Central bankers around the world took their foot off the loose monetary policy throttle Thursday and kept benchmark interest rates steady on inflation concerns and the lack of new threats to gross domestic product growth.

The European Central Bank's kept its benchmark rate at 1 percent, and the Bank of England held its key rate at 0.5 percent.

Poland's Narodowy Bank Polski and Serbia's Narodna Banka Srbije said they were keeping their national benchmark interest rates unchanged, stemming from increased inflation projections and, particularly in Serbia's case, to protect the currency from depreciation.

Any further cuts would trigger additional depreciation of the dinar and that's the bottom line, Ljiljana Grubic, chief analyst with Raiffeisenbank AD in Belgrade, told Bloomberg of the decision by Serbia's central bankers.

Indonesia, South Korea and New Zealand all said they would maintain current rates, as economists had expected. Malaysia is widely seen as following suit Friday.

Growth or inflation risks are not compelling enough to push central banks aggressively in any direction, Matt Hildebrandt, an economist at JPMorgan Chase & Co. in Singapore, told Reuters. On the whole, central banks have probably shifted from growth concerns to being neutral.

Canadian central bankers also joined the global trend, holding that country's benchmark lending rate at 1 percent.

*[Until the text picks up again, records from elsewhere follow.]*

(** * MindSpark: live audio session, leaderboard and quiz score

    A shallow embedding of the parts of the MindSpark front end that the
    specification makes claims about:

    - [Playback]: the inbound side of [LiveTrivia] (the [onmessage]
      callback): decoding, the playback cursor [nextStartTimeRef], the live
      set [sourcesRef] and interruption handling;
    - [Capture]: the outbound side ([onopen], [processor.onaudioprocess],
      the mute toggle);
    - [Teardown]: the [cleanup] closure of the session effect;
    - [Quiz]: [handleAnswer], [nextQuestion] and [handleSaveScore] of
      [VisualTrivia].

    Times are JavaScript numbers in the source; they are rationals ([Q])
    here.  The sum and the quotient the scheduler computes on them are
    rounded in the source: they are left to a parameter
    ([Playback.Arithmetic]) of which exact arithmetic is one instance.
    Callbacks that mutate refs are state transformers; the [await] inside
    [onmessage] is a suspension point and is modelled as such: a handler
    is the pair of events [OnMessage] and [Settled] of [Playback.step]. *)

From Stdlib Require Import QArith Qminmax ZArith List String Ascii Bool Lia.
From Stdlib Require Import Sorted Permutation Lqa Qround.
Import ListNotations.

(* ================================================================== *)
(** * Decode & schedule pipeline *)
(* ================================================================== *)

Module Playback.

Open Scope Q_scope.

(** A Web Audio [AudioBuffer]: number of sample frames and sample rate.
    Its [duration] attribute is their quotient. *)
Record AudioBuffer : Type := mkBuffer {
  sampleCount : nat;
  sampleRate : positive
}.

(** The arithmetic on JavaScript numbers that the scheduler relies on.
    Times are rationals here and the numbers of the source are among
    them, but sums and quotients of the source are rounded: [add x d] is
    the number that [x + d] gives at line 365, [quotient n r] the number
    the platform reports as the [duration] of a buffer of [n] frames at
    rate [r].  All that is used of them is that adding a non-negative
    number never gives less, that equal numbers have equal sums, and that
    a duration is not negative. *)
Record Arithmetic : Type := mkArithmetic {
  add : Q -> Q -> Q;
  quotient : nat -> positive -> Q;
  add_ge : forall x d : Q, 0 <= d -> x <= add x d;
  add_eq : forall x x' d d' : Q, x == x' -> d == d' -> add x d == add x' d';
  quotient_nonneg : forall (n : nat) (r : positive), 0 <= quotient n r
}.

Definition duration (A : Arithmetic) (b : AudioBuffer) : Q :=
  quotient A (sampleCount b) (sampleRate b).

(** What [onmessage] reads from a [LiveServerMessage]:
    [msg.serverContent?.modelTurn?.parts?.[0]?.inlineData?.data] and
    [msg.serverContent?.interrupted]. *)
Record LiveServerMessage : Type := mkMsg {
  inlineData : option string;
  interrupted : bool
}.

(** JavaScript truthiness of a string: every string but the empty one. *)
Definition truthy (s : string) : bool :=
  match s with
  | EmptyString => false
  | String _ _ => true
  end.

(** One call [source.start(when)]: the node, the start time passed, the
    buffer attached to the node, and the context clock when the call
    was made. *)
Record Started : Type := mkStarted {
  node : nat;
  when : Q;
  buffer : AudioBuffer;
  clock : Q
}.

(** An [onmessage] invocation parked at [await decodeAudioData(...)]: the
    message it was called with and what the decode promise settles to
    ([None]: it rejects). *)
Record Pending : Type := mkPending {
  p_msg : LiveServerMessage;
  p_decoded : option AudioBuffer
}.

Record State : Type := mkState {
  currentTime : Q;            (* ctx.currentTime, the output context clock *)
  audioContextRef : bool;     (* audioContextRef.current is set *)
  nextStartTimeRef : Q;       (* nextStartTimeRef.current *)
  sourcesRef : list nat;      (* sourcesRef.current, in insertion order *)
  fresh : nat;                (* identity of the next created source node *)
  started : list Started;     (* calls of source.start, newest first *)
  stopped : list nat;         (* calls of s.stop(), oldest first *)
  suspended : list Pending    (* handlers waiting on their decode *)
}.

(** [useRef<number>(0)], [useRef(new Set())], and the context created by
    [initSession] before the connection is made. *)
Definition init (t0 : Q) : State :=
  mkState t0 true 0 [] O [] [] [].

Definition set_cursor (c : Q) (s : State) : State :=
  mkState (currentTime s) (audioContextRef s) c (sourcesRef s) (fresh s)
          (started s) (stopped s) (suspended s).

Definition set_suspended (l : list Pending) (s : State) : State :=
  mkState (currentTime s) (audioContextRef s) (nextStartTimeRef s)
          (sourcesRef s) (fresh s) (started s) (stopped s) l.

Section Handlers.

Variable A : Arithmetic.

(** [base64ToUint8Array] and [decodeAudioData] come from
    [services/audioUtils], which is not part of the sources at hand: they
    are parameters.  [None] stands for a call that throws, respectively a
    promise that rejects. *)
Variable base64ToUint8Array : string -> option (list Byte.byte).
Variable decodeAudioData :
  list Byte.byte -> positive -> nat -> option AudioBuffer.

(** [nextStartTimeRef.current =
       Math.max(nextStartTimeRef.current, ctx.currentTime)] *)
Definition sync_timing (s : State) : State :=
  set_cursor (Qmax (nextStartTimeRef s) (currentTime s)) s.

(** The block after the [await]: create the source, attach the buffer,
    [source.start(nextStartTimeRef.current)], advance the cursor by
    [audioBuffer.duration], add the source to the live set. *)
Definition schedule (b : AudioBuffer) (s : State) : State :=
  mkState (currentTime s) (audioContextRef s)
          (add A (nextStartTimeRef s) (duration A b))
          (sourcesRef s ++ [fresh s])
          (S (fresh s))
          (mkStarted (fresh s) (nextStartTimeRef s) b (currentTime s)
             :: started s)
          (stopped s) (suspended s).

(** [sourcesRef.current.forEach(s => s.stop()); sourcesRef.current.clear();
     nextStartTimeRef.current = 0] *)
Definition interrupt (s : State) : State :=
  mkState (currentTime s) (audioContextRef s) 0 [] (fresh s)
          (started s) (stopped s ++ sourcesRef s) (suspended s).

(** [if (msg.serverContent?.interrupted) { ... }] *)
Definition handle_interrupted (msg : LiveServerMessage) (s : State) : State :=
  if interrupted msg then interrupt s else s.

(** [onmessage] up to its [await].  The second component is the parked
    continuation, if the handler reached the [await]. *)
Definition onmessage_begin (msg : LiveServerMessage) (s : State)
  : State * option Pending :=
  match inlineData msg with
  | Some base64Audio =>
      if truthy base64Audio then
        if audioContextRef s then
          let s1 := sync_timing s in
          match base64ToUint8Array base64Audio with
          | None => (s1, None)
          | Some audioBytes =>
              (s1, Some (mkPending msg
                           (decodeAudioData audioBytes 24000%positive 1%nat)))
          end
        else (handle_interrupted msg s, None)
      else (handle_interrupted msg s, None)
  | None => (handle_interrupted msg s, None)
  end.

(** [onmessage] from its [await] to its end. *)
Definition onmessage_resume (p : Pending) (s : State) : State :=
  match p_decoded p with
  | None => s
  | Some audioBuffer => handle_interrupted (p_msg p) (schedule audioBuffer s)
  end.

(** The two halves of [onmessage] back to back: what the handler does
    when nothing else runs while it waits for its decode.  The handler
    itself, with its [await], is the pair of events [OnMessage] and
    [Settled] of [step] below. *)
Definition onmessage (msg : LiveServerMessage) (s : State) : State :=
  match onmessage_begin msg s with
  | (s1, None) => s1
  | (s1, Some p) => onmessage_resume p s1
  end.

(** [source.onended = () => sourcesRef.current.delete(source)] *)
Definition onended (n : nat) (s : State) : State :=
  mkState (currentTime s) (audioContextRef s) (nextStartTimeRef s)
          (filter (fun m => negb (Nat.eqb m n)) (sourcesRef s)) (fresh s)
          (started s) (stopped s) (suspended s).

Definition tick (dt : Q) (s : State) : State :=
  mkState (currentTime s + dt) (audioContextRef s) (nextStartTimeRef s)
          (sourcesRef s) (fresh s) (started s) (stopped s) (suspended s).

(** What can happen on the single JavaScript thread. *)
Inductive Event : Type :=
| Tick (dt : Q)                       (* the audio clock advances *)
| OnMessage (msg : LiveServerMessage) (* a message is delivered *)
| Settled (k : nat)                   (* the k-th parked decode settles *)
| OnEnded (n : nat).                  (* a source finishes playing *)

Fixpoint drop_nth {X : Type} (k : nat) (l : list X) : list X :=
  match k, l with
  | _, [] => []
  | O, _ :: tl => tl
  | S k', x :: tl => x :: drop_nth k' tl
  end.

Definition step (e : Event) (s : State) : State :=
  match e with
  | Tick dt => tick dt s
  | OnMessage msg =>
      match onmessage_begin msg s with
      | (s1, None) => s1
      | (s1, Some p) => set_suspended (suspended s1 ++ [p]) s1
      end
  | Settled k =>
      match nth_error (suspended s) k with
      | None => s
      | Some p => onmessage_resume p (set_suspended (drop_nth k (suspended s)) s)
      end
  | OnEnded n => onended n s
  end.

Definition run (evs : list Event) (s : State) : State :=
  fold_left (fun acc e => step e acc) evs s.

(** A message whose audio part, if any, decodes. *)
Definition payload_ok (msg : LiveServerMessage) : bool :=
  match inlineData msg with
  | Some base64Audio =>
      if truthy base64Audio then
        match base64ToUint8Array base64Audio with
        | None => false
        | Some audioBytes =>
            match decodeAudioData audioBytes 24000%positive 1%nat with
            | None => false
            | Some _ => true
            end
        end
      else true
  | None => true
  end.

The heightened uncertainty around the global economic outlook has decreased, the Bank of Canada said in a statement. With tentative signs of stabilization in European bank funding and sovereign debt markets, conditions in global financial markets have improved and risk aversion has decreased.

Against the Trend

Unchanged benchmark interest rates do not mean economists at national monetary policy institutions believe the world economy is doing fine and there is nothing further to be done. The ECB, for example, said it was reducing its euro zone GDP growth forecast for the year, seeing economic activity in the region growing no more than an anemic 0.3 percent this year. Previous forecasts had predicted 1 percent growth.

The Bank of Canada, in its own statement, noted the global economy is still expected to grow below its trend rate as the deleveraging process in advanced economies proceeds.

Though many central bankers kept rates steady to preempt inflation, others central bankers have different concerns.

Brazil, which reported official inflation of 6.5 percent last year, saidThursday it was cutting its benchmark interest rate to 9.75 percent, down 75 basis points, because of disappointing GDP growth.

Vietnam, which is barely off an annualized inflation peak of 23.03 percent in August last year, also cut rates, bringing its benchmark rate down 1 percentage point to 13 percent.

That move was meant to help to reduce the tensions caused by too high interest rates and by high prices of capital in our financial market, Vu Dinh Anh, deputy director of the state-backed Institute of Economy and Finance, told the AFP.

However, we should be cautious. We need to cut rates slowly as inflation is still quite high.